(** ** Hosts *)

(** One side of a connection: its file system, its end of the socket, and
    (server) the [clients] dictionary, of which only the keys matter.
    [inbox] holds what the next calls of [recv] will meet, in order: a
    message, or the exception the call raises; the end of the stream is the
    empty message.  [faults] holds the fate of the next calls of [send]:
    [None] for a delivery, [Some e] for the exception raised; once it is
    used up every send is delivered.  [outbox] holds the messages sent and
    not yet handed to the peer. *)
Record host : Type := Host {
  fs : gmap string node;
  inbox : list (result string);
  faults : list (option exn);
  outbox : list string;
  conn_closed : bool;
  clients : gset address;
  stdin : list string;
  trace : list event
}.

Definition set_fs (m : gmap string node) (w : host) : host :=
  Host m (inbox w) (faults w) (outbox w) (conn_closed w) (clients w) (stdin w) (trace w).
Definition set_inbox (i : list (result string)) (w : host) : host :=
  Host (fs w) i (faults w) (outbox w) (conn_closed w) (clients w) (stdin w) (trace w).
Definition set_faults (f : list (option exn)) (w : host) : host :=
  Host (fs w) (inbox w) f (outbox w) (conn_closed w) (clients w) (stdin w) (trace w).
Definition set_outbox (o : list string) (w : host) : host :=
  Host (fs w) (inbox w) (faults w) o (conn_closed w) (clients w) (stdin w) (trace w).
Definition set_closed (b : bool) (w : host) : host :=
  Host (fs w) (inbox w) (faults w) (outbox w) b (clients w) (stdin w) (trace w).
Definition set_clients (c : gset address) (w : host) : host :=
  Host (fs w) (inbox w) (faults w) (outbox w) (conn_closed w) c (stdin w) (trace w).
Definition set_stdin (l : list string) (w : host) : host :=
  Host (fs w) (inbox w) (faults w) (outbox w) (conn_closed w) (clients w) l (trace w).
Definition log (e : event) (w : host) : host :=
  Host (fs w) (inbox w) (faults w) (outbox w) (conn_closed w) (clients w) (stdin w)
       (trace w ++ [e]).

(** The host after a [send] of [m] that went through (sending the empty
    string puts nothing on the wire), and after one that raised [e]. *)
Definition sent (m : string) (w : host) : host :=
  log (EvSent m)
      (set_outbox (if Str.is_empty m then outbox w else outbox w ++ [m])
                  (set_faults (tail (faults w)) w)).

Definition send_failed (m : string) (e : exn) (w : host) : host :=
  log (EvSendFailed m e) (set_faults (tail (faults w)) w).

(** The host after a [recv(n)] that met the message [m] (what does not fit
    the buffer stays at the head of the queue), and after one that raised
    [e]. *)
Definition received (n : N) (m : string) (w : host) : host :=
  log (EvReceived (Str.take n m))
      (set_inbox (if Str.is_empty (Str.drop n m) then tail (inbox w)
                  else Ok (Str.drop n m) :: tail (inbox w)) w).

Definition recv_failed (e : exn) (w : host) : host :=
  log (EvRecvFailed e) (set_inbox (tail (inbox w)) w).

(** How a run of a program ends: with a value, with an exception nobody
    caught, or waiting in a [recv] or an [input] for which nothing has
    arrived ([Blocked], with the program that remains). *)
Inductive status (R : Type) : Type :=
| Done (r : R)
| Uncaught (e : exn)
| Blocked (p : prog R).
Arguments Done {R} r.
Arguments Uncaught {R} e.
Arguments Blocked {R} p.

Section Model.

(** [os.path.abspath], [os.path.dirname], [os.path.basename] *)
Variables abspath dirname basename : string → string.

(** *** The file system *)

(** The file system maps resolved paths to entries; every call resolves
    the path it is given.  The empty path is the exception: it is resolved
    to nothing ([os.path.exists('')] is false). *)
Definition fs_exists (m : gmap string node) (p : string) : bool :=
  if Str.is_empty p then false else
  match m !! abspath p with
  | Some _ => true
  | None => false
  end.

(** What creating an entry in a directory asks of its mode: the write and
    the search bit of the owner, [0o200] and [0o100]. *)
Definition dir_writable (mode : Z) : bool :=
  Z.testbit mode 7 && Z.testbit mode 6.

★ ★ ★ ★ ★ ★ ★

_PROBLEM STATEMENT_.
How many lines of the listing above include the word "that"? State the number and nothing else.

_RESULT OF THIS TASK_.
5